MARCIA S. KRIEGER, Bankruptcy Judge.

THIS MATTER comes before the Court on the Application for Allowance of Administrative Expenses of Weinman, Cohen & Neibrugge, P.C. (Application). The Application requests allowance of fees and expenses incurred in the representation of Debtor prior to the conversion of the case from Chapter 11 to Chapter 7. Notice of the Application was given in accordance with Fed.R.Bankr.P. 2002. M. Stephen Peters, the Chapter 7 Trustee (Trustee) filed a timely limited objection. The Trustee did not object to the allowance of the fees or expenses as requested but objected to Weinman, Cohen & Neibrugge, P.C.'s (WC & N) consumption of a prepetition retainer in partial satisfaction of its Chapter 11 administrative claim. A hearing was held at which the time the Court found that the requested fees and expenses were reasonable and allowable as an administrative claim under 11 U.S.C. § 503(b). The Court reserved final ruling on the Application until the parties briefed the issue of whether the retainer held by WC & N could be applied against its claim.

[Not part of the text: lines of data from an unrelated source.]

(** * QtMips: cache replacement policies and the simulator exception classes

    A shallow embedding of
    - [src/machine/simulator_exception.h]: the exception classes generated by
      the [SIMULATOR_EXCEPTIONS] table;
    - [src/machine/memory/cache/cache_policy.cpp]: the factory
      [CachePolicy::get_policy_instance] and the three policies
      [CachePolicyRAND], [CachePolicyLRU] and [CachePolicyLFU].

    Integers are mathematical ([Z]) with every C++ conversion written out:
    [size_t] is 64 bits wide (LP64), [ssize_t] its signed counterpart and the
    statistics vectors hold [uint32_t]. *)

From Stdlib Require Import ZArith Lia String.
From stdpp Require Import base tactics option numbers list.

Local Open Scope Z_scope.

(** ** Machine integers *)

Definition size_t_modulus : Z := 2 ^ 64.
Definition uint32_modulus : Z := 2 ^ 32.

(** Conversion of an integer value to [size_t]. *)
Definition to_size_t (x : Z) : Z := x mod size_t_modulus.

(** Conversion of an integer value to [ssize_t]. *)
Definition to_ssize_t (x : Z) : Z :=
  let u := x mod size_t_modulus in
  if u <? 2 ^ 63 then u else u - size_t_modulus.

(** Conversion of an integer value to [uint32_t]. *)
Definition to_uint32 (x : Z) : Z := x mod uint32_modulus.

Definition is_size_t (x : Z) : Prop := 0 <= x < size_t_modulus.
Definition is_uint32 (x : Z) : Prop := 0 <= x < uint32_modulus.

Having considered the undisputed facts and arguments of the parties, the Court finds and concludes as follows:

I. JURISDICTION

This Court has jurisdiction in this contested matter pursuant to 28 U.S.C. § 1334. This is a core matter. 28 U.S.C. § 157(b)(2)(A) and (B).

II. FACTUAL BACKGROUND

This case was filed by voluntary petition under Chapter 11 on February 29, 1996. Shortly thereafter the Debtor sought to retain WC & N as its bankruptcy counsel (retention application). The retention application recited that WC & N was disinterested, that the Debtor had paid WC & N a prepetition retainer of $25,000.00 (a portion of which had been expended on prepetition services and filing fees) and that the remaining portion of the retainer was held by WC & N in an interest bearing trust account. The affidavit of Jeffrey A. Weinman on behalf of WC & N was attached, but neither the application nor the affidavit described terms of any attorney retention agreement.

The Debtor gave notice of the retention application and $25,000.00 prepetition retainer to all creditors pursuant to L.B.R. 202. No objections were filed.

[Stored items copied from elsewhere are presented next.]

Definition respond_handler (env : Env) (admin : bool) (b : RespondBody)
  : Handler Response :=
  requireAdmin admin (
    if negb (truthy (body_id b)) || negb (truthy (body_response b)) then
      ret (json 400 (JError "Champs manquants."))
    else
      let rid := match body_id b with Some s => s | None => "" end in
      let response_text :=
        match body_response b with Some s => s | None => "" end in
      consultation <- supabase_select_single env "id" id rid ;;
      match consultation with
      | None => ret (json 404 (JError "Consultation introuvable."))
      | Some c =>
          (* update status first (always save the response) *)
          updateError <- supabase_update env (respond_patch env response_text)
                           "id" id rid ;;
          if (updateError : bool) then
            emit (ConsoleError "Update error") ;;
            ret (json 500 (JError "Erreur lors de la mise à jour."))
          else
            (* try to send email (best effort) *)
            let mail := respond_mail env c response_text in
            match emails_send env mail with
            | inr resolved =>
                (* the resolved value is not looked at *)
                emit (ResendSend mail (inr resolved)) ;;
                emit (ConsoleLog
                  ("Response sent + email delivered for consultation " ++ rid)) ;;
                ret (json 200 (JResponded true true
                  "Réponse enregistrée et email envoyé !"))
            | inl err_message =>
                emit (ResendSend mail (inl err_message)) ;;
                emit (ConsoleError
                  ("Email send failed (response saved anyway): " ++ err_message)) ;;
                ret (json 200 (JResponded true false
                  "Réponse enregistrée ✅ mais l'email n'a pas pu être envoyé. Vous pouvez copier la réponse et l'envoyer manuellement."))
            end
      end).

On April 2, 1996, the Court entered an Order authorizing the Debtor to employ WC & N and Jeffrey A. Weinman as counsel. With regard to the retainer, the Order provided:

The retainer is approved. Pending entry of an Order by the Court authorizing payment of fees and expenses, counsel shall hold all funds held on the date of the filing of the petition or received thereafter, in an interest bearing trust account and not draw against same.

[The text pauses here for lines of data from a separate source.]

(** * birthday-wish-bot: the gatekeeper of [public/script.js] and the relay
      of [server.js]

    A shallow embedding of the two state machines of the repository:

    - the client-side gatekeeper ([processInput] in [public/script.js]),
      which holds the challenge [stage] and decides locally whether an answer
      advances it;
    - the server-side relay ([sendMessageWithRetry], [saveMessage] and the
      Express handlers), in its three variants: [server.js] (Knex and
      PostgreSQL), and the two SQLite variants kept in the repository.

    Conventions.  JavaScript numbers that the code uses as integers are [Z].
    A text is a [string]: the bytes of its UTF-8 encoding, the text being
    well formed (no lone surrogate), so that equality, concatenation and
    [includes] on the bytes are those of the code units.  The built-ins
    [String.prototype.trim] and [String.prototype.toLowerCase] belong to the
    runtime, not to the repository, and follow the Unicode tables
    ([trim] strips U+00A0, U+3000, U+FEFF and the rest of the white space
    of ECMAScript; [toLowerCase] folds U+212A to [k] and lowers a sigma by
    its context): the client is parametrised by them, and what is proved of
    it holds whatever they compute.  The DOM, the network, the data base
    and the upstream chat service are outside the program: what the code
    does to them is recorded as a list of actions (client) or events
    (server), and what they answer is read from scripts held in the state. *)

From Stdlib Require Import ZArith List String Ascii Bool Lia Sorted.
Import ListNotations.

On June 18, 1996, the case was converted to Chapter 7 and the Trustee appointed. The Application now before the Court recites that $6,583.48 of the original $25,000.00 retainer was applied prepetition to attorney fees and expenses, and that $18,416.52 remains in WC & N's trust account (retained funds). No copy of an attorney retention agreement has been presented to the Court.

III. ISSUE

WC & N and the Trustee agree that the retained funds are property of the bankruptcy estate. WC & N argues that it holds a prepetition security interest in such funds to the extent of its allowed fees and expenses. Since the Court has determined that WC & N's fees and expenses are reasonable. WC & N argues it should be entitled to draw against the retained funds. According to WC & N, to restrict it from applying the retained funds would defeat the purpose of having a retainer and chill future representation of Chapter 11 debtors by able and competent counsel who would then be subjected to the risk of nonpayment if a case were converted to Chapter 7.

The Trustee argues that because 11 U.S.C. § 726(b) subordinates Chapter 11 administrative expenses to Chapter 7 administrative expenses, payment to WC & N from the retained funds cannot be made until the estate is sufficiently administered to assure the administrative expense claims of both the Chapter 7 and Chapter 11 phases of the case will be paid in full. If there are insufficient assets to pay all administrative claims, the Trustee contends that WC & N's prepetition security interest would be avoidable.

The issue presented is: After conversion of a case from Chapter 11 to Chapter 7, may Debtor's counsel satisfy an allowed Chapter 11 administrative expense claim from a pre-petition retainer?

IV. ANALYSIS

A. Section 726(b).

Conversion of a Chapter 11 case to Chapter 7 changes the priorities for payment of creditors holding administrative expense claims allowed under § 503(b). Section 726(b) of the Bankruptcy Code provides that administrative expense claims incurred prior to the conversion are subordinate to those incurred during the administration of the case under Chapter 7:

(b) Payment on claims of a kind specified in paragraph (1), (2), (3), (4).(5), (6), (7) or (8) of section 507(a) of this title, or in paragraph (2), (3), (4), or (5) of subsection (a) of this section, shall be made pro rata among claims of the kind specified in each such particular paragraph, except that in a case that has been converted to this chapter under section 1009sic, 1112, 1208, or 1307 of this title, a claim allowed under section 503(b) of this title incurred under this chapter after such conversion has priority over a claim allowed under section 503(b) of this title incurred under any other chapter of this title or under this chapter before such conversion and over any expenses of a custodian superseded under section 543 of this title. (Emphasis added.)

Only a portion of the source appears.